Ammonia toxicity

Ammonia is highly toxic. Normally blood ammonium concentration is < 50 µmol /L, and an increase to only 100 µmol /L can lead to disturbance of consciousness. A blood ammonium concentration of 200 µmol /L is associated with coma and convulsions.

200 µmol /L is far too low a concentration of ammonium to affect plasma pH or the normal transport of sodium and potassium ions across nerve cell membranes.

The explanation of the toxicity of such (relatively) low concentrations of ammonium lies with the enzyme glutamate dehydrogenase. This enzyme catalyses the oxidative deamination of glutamate to ammonium and ketoglutarate; the reaction is readily reversible, and the direction of reaction (towards deamination of glutamate or glutamate formation) depends on the relative concentrations of the various substrates. As the concentration of ammonium rises, so the reaction proceeds in the direction of formation of glutamate from ketoglutarate.

The effect of forming glutamate from ketoglutarate is to deplete the mitochondrial pool of ketoglutarate, which is a key intermediate in the citric acid cycle. As a result, the rate of citric acid cycle activity falls, so reducing very considerably the rate of formation of ATP.

It is this lack of ATP that affects ion transport across nerve cell membranes, so resulting in disturbance, then loss, of consciousness.

Formation of glutamine

Ammonium is produced in most cells of the body, as a result of deamination of amino acids and amines. It is exported into the bloodstream as glutamine, formed by the actions of glutamate dehydrogenase, to form glutamate from ketoglutarate and ammonium, then glutamine synthetase, forming glutamine from glutamate and ammonium.


Treatment of ammonia intoxication

Ammonia intoxication occurs when blood ammonium rises because the capacity to detoxify it by formation of glutamate and glutamine has been exceeded. Sometimes, in infants whose blood ammonium has risen dangerously high (commonly as a result of a genetic disease affecting amino acid metabolism), the only emergency treatment is a more-or-less complete exchange blood transfusion.

In less critically urgent cases of ammonia intoxication (sometimes in infants, sometimes in adults with liver failure) the treatment of choice is administration of the disaccharide lactulose, either orally or by rectal infusion.
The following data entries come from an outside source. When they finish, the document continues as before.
(** * Predator-prey grid environment (src/main.py, class PredatorPreyEnv)

    A shallow embedding of the simulation core of [PredatorPreyEnv]:
    [reset], [agents_move], [hunting], [predator_hunger],
    [generate_new_agents] and [step], and the properties of it that the
    specification states; then of [get_observation], [render] and the
    [batchify] helper of the training scripts, with further properties of
    the code.

    Modelling conventions.
    - Python ints are [Z]; [%] on a positive modulus is [Z.modulo].  The
      modulus of [agents_move] and [hunting] is a grid dimension, which is
      positive in every state that has an agent.
    - Python floats are the kernel's binary64 floats ([PrimFloat.float]),
      so [math.ceil (n * p)] is evaluated exactly as CPython does.
    - [Agent] objects live in an object store [objs] indexed by an object
      identity (a [nat] handle); [next_obj] is the identity of the next
      object to be constructed.  [self.agents] is a list of handles and a
      grid cell holds [0], [-1] or a handle, so that the aliasing between
      the registry and the grid is explicit.  [Agent] has the default
      equality of Python objects (identity), which [== 0] and
      [list.remove] use.
    - The numpy grid is a finite map from coordinates to cells, a missing
      key being the integer [0].  Every index the code uses is produced by
      [random.randint (0, n-1)] or by [% n]; the statements about arbitrary
      states assume [well_formed]: positive dimensions and positions on the
      grid.
    - [random.randint] reads the next draw of a tape of naturals,
      [randint (0, n-1)] being the draw modulo [n] for a positive [n] and
      a [ValueError] otherwise; a [while True] rejection loop that uses up
      the tape has not returned yet ([OutOfDraws]).
    - A raised Python exception is [Raise]: the [KeyError] of a dict
      lookup, the [ValueError] of [random.randint] on an empty range and
      of [np.zeros] on a negative dimension, the [ZeroDivisionError] of
      [%] in [get_observation], the [OverflowError] of [math.ceil].
    - [reset] and [step] end with the pass over the registry that builds
      the observations; [reset_obs] and [step_obs] return them, [reset]
      and [step] are the same calls without the returned dict. *)

From Stdlib Require Import ZArith Floats Lia Ascii.
From stdpp Require Import gmap strings list functions pretty sorting.

Set Warnings "-inexact-float,-clear-no-such-hyp,-abstract-large-number".
Open Scope Z_scope.

(** ** Data model *)

(** The two role strings the code ever builds, ['predator'] and ['prey'].
    The tests ["predator" in a.role], ["prey" in a.role] and
    [a.role == 'prey'] are membership tests on this enumeration (["prey"] is
    not a substring of ["predator"]). *)
Inductive Role := predator | prey.

#[global] Instance Role_eq_dec : EqDecision Role.
Proof. solve_decision. Defined.

Definition pos : Type := Z * Z.

(** Modelled from the spec: the [Agent] class (agent.py) is not among the
    sources.  An agent has an id, a role, a position and a float health;
    [get_position]/[set_position] read and write the position and
    [add_health d] adds [d] to the health. *)
Record Agent := mkAgent {
  id : string;
  role : Role;
  position : pos;
  health : float
}.

Definition set_position (a : Agent) (p : pos) : Agent :=
  mkAgent (id a) (role a) p (health a).

Definition add_health (a : Agent) (d : float) : Agent :=
  mkAgent (id a) (role a) (position a) (PrimFloat.add (health a) d).

(** A grid cell: the integer [0], the integer [-1] (a wall), or a reference
    to an [Agent] object. *)
Inductive Cell := Empty | Wall | Ref (h : nat).

#[global] Instance Cell_eq_dec : EqDecision Cell.
Proof. solve_decision. Defined.

(** [self.grid[x, y] == 0] *)
Definition is_zero (c : Cell) : bool :=
  match c with Empty => true | _ => false end.

Record Env := mkEnv {
  grid_size : Z * Z;
  num_predators : nat;
  num_prey : nat;
  num_walls : nat;
  predator_scope : Z;
  health_gained : float;
  max_num_predators : Z;
  max_num_preys : Z;
  agents : list nat;
  walls_positions : list pos;
  grid : gmap pos Cell;
  objs : nat -> Agent;
  next_obj : nat
}.

Definition with_agents (s : Env) (l : list nat) : Env :=
  mkEnv (grid_size s) (num_predators s) (num_prey s) (num_walls s)
        (predator_scope s) (health_gained s) (max_num_predators s)
        (max_num_preys s) l (walls_positions s) (grid s) (objs s) (next_obj s).

Definition with_walls (s : Env) (w : list pos) : Env :=
  mkEnv (grid_size s) (num_predators s) (num_prey s) (num_walls s)
        (predator_scope s) (health_gained s) (max_num_predators s)
        (max_num_preys s) (agents s) w (grid s) (objs s) (next_obj s).

Definition with_grid (s : Env) (g : gmap pos Cell) : Env :=
  mkEnv (grid_size s) (num_predators s) (num_prey s) (num_walls s)
        (predator_scope s) (health_gained s) (max_num_predators s)
        (max_num_preys s) (agents s) (walls_positions s) g (objs s) (next_obj s).

Definition with_objs (s : Env) (o : nat -> Agent) : Env :=
  mkEnv (grid_size s) (num_predators s) (num_prey s) (num_walls s)
        (predator_scope s) (health_gained s) (max_num_predators s)
        (max_num_preys s) (agents s) (walls_positions s) (grid s) o (next_obj s).

(** [self.grid[p]] *)
Definition cell_at (g : gmap pos Cell) (p : pos) : Cell := default Empty (g !! p).

(** [self.grid[p] = c] *)
Definition set_cell (g : gmap pos Cell) (p : pos) (c : Cell) : gmap pos Cell :=
  <[p := c]> g.

(** ** Outcomes *)

Inductive exn := KeyError | ValueError | OverflowError | ZeroDivisionError.

Inductive result (A : Type) :=
  | Ok (a : A)
  | Raise (e : exn)
  | OutOfDraws.
Arguments Ok {A} a.
Arguments Raise {A} e.
Arguments OutOfDraws {A}.

#[global] Instance result_bind : MBind result := fun A B f m =>
  match m with
  | Ok a => f a
  | Raise e => Raise e
  | OutOfDraws => OutOfDraws
  end.

(** [d[k]] on a dict: [KeyError] when the key is missing. *)
Definition dict_get {V} (d : gmap string V) (k : string) : result V :=
  match d !! k with
  | Some v => Ok v
  | None => Raise KeyError
  end.

(** [l.remove(x)] for an [x] that occurs in [l]: the first occurrence goes. *)
Fixpoint remove_first (x : nat) (l : list nat) : list nat :=
  match l with
  | [] => []
  | y :: l' => if decide (y = x) then l' else y :: remove_first x l'
  end.

(** [[a for a in self.agents if <role test>]] *)
Definition by_role (s : Env) (r : Role) : list nat :=
  filter (fun h => role (objs s h) = r) (agents s).

(** ** Construction *)

(** The object store before any [Agent] has been created; what it holds at
    a handle that was never allocated is never read. *)
Definition no_objects : nat -> Agent :=
  fun _ => mkAgent "" prey (0, 0) 0%float.

(** [PredatorPreyEnv(grid_size, num_predators, num_prey, num_walls,
    predator_scope, health_gained)] *)
Definition init (gs : Z * Z) (np npy nw : nat) (scope : Z) (hg : float) : Env :=
  mkEnv gs np npy nw scope hg 10000 10000 [] [] ∅ no_objects 0.

(** ** Random placement

    The loop
    [while True: x, y = randint(0, W-1), randint(0, H-1); if grid[x, y] == 0: ...; break]
    which the source repeats in [reset] (three times) and in
    [generate_new_agents] (twice).  It returns the accepted cell and the
    rest of the tape.  [random.randint(0, n - 1)] raises [ValueError] when
    the range is empty, that is when the dimension [n] is not positive,
    whatever the generator would draw. *)

(** The sample for the draws [r1] and [r2] on a grid with positive
    dimensions. *)
Definition sample_pos (gs : Z * Z) (r1 r2 : nat) : pos :=
  (Z.of_nat r1 mod gs.1, Z.of_nat r2 mod gs.2).

Fixpoint sample_empty (g : gmap pos Cell) (gs : Z * Z) (tape : list nat)
    : result (pos * list nat) :=
  if (gs.1 <? 1) || (gs.2 <? 1) then Raise ValueError
  else
    match tape with
    | r1 :: r2 :: tape' =>
        let p := sample_pos gs r1 r2 in
        if is_zero (cell_at g p) then Ok (p, tape')
        else sample_empty g gs tape'
    | _ => OutOfDraws
    end.

(** ** Movement *)

(** Lines 90-102: the candidate destination. *)
Definition candidate (gs : Z * Z) (p : pos) (action : Z) : pos :=
  if action =? 1 then ((p.1 - 1) mod gs.1, p.2)
  else if action =? 2 then ((p.1 + 1) mod gs.1, p.2)
  else if action =? 3 then (p.1, (p.2 - 1) mod gs.2)
  else if action =? 4 then (p.1, (p.2 + 1) mod gs.2)
  else p.

(** Lines 104-107: the destination is taken when its cell is [0]. *)
Definition resolve (g : gmap pos Cell) (gs : Z * Z) (p : pos) (action : Z) : pos :=
  if is_zero (cell_at g (candidate gs p action)) then candidate gs p action else p.

(** Lines 88-107: the first loop fills the dict [new_positions], keyed by
    agent id. *)
Fixpoint plan_moves (s : Env) (actions : gmap string Z) (l : list nat)
    (new_positions : gmap string pos) : result (gmap string pos) :=
  match l with
  | [] => Ok new_positions
  | h :: l' =>
      let a := objs s h in
      action ← dict_get actions (id a);
      plan_moves s actions l'
        (<[id a := resolve (grid s) (grid_size s) (position a) action]> new_positions)
  end.

(** Lines 111-112. *)
Definition place_walls (g : gmap pos Cell) (walls : list pos) : gmap pos Cell :=
  foldl (fun g w => set_cell g w Wall) g walls.

(** Lines 114-117: every agent is written to [new_positions[agent.id]]. *)
Fixpoint write_agents (new_positions : gmap string pos) (l : list nat)
    (g : gmap pos Cell) (o : nat -> Agent) : result (gmap pos Cell * (nat -> Agent)) :=
  match l with
  | [] => Ok (g, o)
  | h :: l' =>
      p ← dict_get new_positions (id (o h));
      write_agents new_positions l' (set_cell g p (Ref h)) (<[h := set_position (o h) p]> o)
  end.

Definition agents_move (s : Env) (actions : gmap string Z) : result Env :=
  new_positions ← plan_moves s actions (agents s) ∅;
  go ← write_agents new_positions (agents s)
             (place_walls ∅ (walls_positions s)) (objs s);
  Ok (with_objs (with_grid s go.1) go.2).

(** ** Hunting *)

(** Python's order on the tuples [(distance, (nx, ny))] that
    [prey_in_scope.sort()] uses: lexicographic. *)
Definition tuple_le (a b : Z * pos) : Prop :=
  a.1 < b.1 ∨ (a.1 = b.1 ∧ (a.2.1 < b.2.1 ∨ (a.2.1 = b.2.1 ∧ a.2.2 <= b.2.2))).

#[global] Instance tuple_le_dec : RelDecision tuple_le.
Proof. intros a b. unfold tuple_le. solve_decision. Defined.

(** [type(c) == Agent and c.role == 'prey'] *)
Definition is_prey_cell (o : nat -> Agent) (c : Cell) : bool :=
  match c with
  | Ref h => bool_decide (role (o h) = prey)
  | _ => false
  end.

(** Lines 126-133, for one offset [(dx, dy)]. *)
Definition scan_cell (s : Env) (p : pos) (dx dy : Z) : list (Z * pos) :=
  if (dx =? 0) && (dy =? 0) then []
  else
    let n := ((p.1 + dx) mod (grid_size s).1, (p.2 + dy) mod (grid_size s).2) in
    if is_prey_cell (objs s) (cell_at (grid s) n)
    then [(Z.abs dx + Z.abs dy, n)] else [].

(** [range(-self.predator_scope, self.predator_scope + 1)] *)
Definition scope_range (s : Env) : list Z :=
  seqZ (- predator_scope s) (2 * predator_scope s + 1).

(** Lines 124-133: the list [prey_in_scope] in the order it is built. *)
Definition prey_in_scope (s : Env) (p : pos) : list (Z * pos) :=
  dx ← scope_range s; dy ← scope_range s; scan_cell s p dx dy.

(** Lines 135-138: [prey_in_scope.sort(); prey_in_scope[0][1]]. *)
Definition target_prey_pos (s : Env) (p : pos) : option pos :=
  snd <$> head (merge_sort tuple_le (prey_in_scope s p)).

Definition hunt_state : Type := Env * gmap string Z * gmap string bool.

(** Lines 139-149: the first registry entry at the target position is
    removed. *)
Definition kill (h : nat) (target : pos) (st : hunt_state) : result hunt_state :=
  let '(s, rewards, dones) := st in
  match list_find (fun v => position (objs s v) = target) (agents s) with
  | None => Ok st
  | Some (_, v) =>
      let s1 := with_grid (with_agents s (remove_first v (agents s)))
                          (set_cell (grid s) target Empty) in
      r ← dict_get rewards (id (objs s h));
      let rewards1 := <[id (objs s h) := r + 1]> rewards in
      r' ← dict_get rewards1 (id (objs s v));
      let rewards2 := <[id (objs s v) := r' + -1]> rewards1 in
      let s2 := with_objs s1 (<[h := add_health (objs s h) (health_gained s)]> (objs s)) in
      Ok (s2, rewards2, <[id (objs s v) := true]> dones)
  end.

(** Lines 123-149: the body of the loop over predators. *)
Definition hunt_one (h : nat) (st : hunt_state) : result hunt_state :=
  match target_prey_pos st.1.1 (position (objs st.1.1 h)) with
  | None => Ok st
  | Some target => kill h target st
  end.

Fixpoint hunting_loop (preds : list nat) (st : hunt_state) : result hunt_state :=
  match preds with
  | [] => Ok st
  | h :: preds' => st' ← hunt_one h st; hunting_loop preds' st'
  end.

Definition hunting (s : Env) (rewards : gmap string Z) (dones : gmap string bool)
    : result hunt_state :=
  hunting_loop (by_role s predator) (s, rewards, dones).

(** ** Hunger *)

(** Lines 156-161: the body of the loop over predators. *)
Definition hunger_one (st : Env * gmap string bool) (h : nat) : Env * gmap string bool :=
  let '(s, dones) := st in
  let a := add_health (objs s h) (-0.01)%float in
  let s1 := with_objs s (<[h := a]> (objs s)) in
  if PrimFloat.leb (health a) 0%float then
    (with_grid (with_agents s1 (remove_first h (agents s)))
               (set_cell (grid s) (position a) Empty),
     <[id a := true]> dones)
  else (s1, dones).

Definition predator_hunger (s : Env) (dones : gmap string bool)
    : Env * gmap string bool :=
  foldl hunger_one (s, dones) (by_role s predator).

(** ** Observation (src/main.py, [get_observation])

    A numpy matrix is the list of its rows.  The four layers are filled in
    place by the double loop over the offsets, and [np.stack] returns them
    as one float array (the integer layers are promoted to float64). *)

(** [np.zeros((n, m))] with every entry [z]. *)
Definition zeros {A} (n m : Z) (z : A) : list (list A) :=
  replicate (Z.to_nat n) (replicate (Z.to_nat m) z).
Lactulose is a synthetic disaccharide that is not hydrolysed by intestinal enzymes, but (if given orally) passes into the large intestine, where it is a substrate for bacterial fermentation to lactate.


Ammonia will cross the intestinal wall, since it is lipid soluble, but ammonium ions cannot. At physiological pH the equilibrium between ammonia and ammonium in the bloodstream is well towards ammonium ions, but there is always a small amount of ammonia. This can diffuse across the intestinal wall into the lumen of the gut. Here the result of fermentation of lactulose to lactate is a significant fall in pH, resulting in a shift of the equilibrium further towards ammonium ions, which cannot cross the intestinal wall. As a result, ammonium ions are trapped in the intestinal lumen, and there is a nett flux of ammonia form the bloodstream into the intestinal lumen.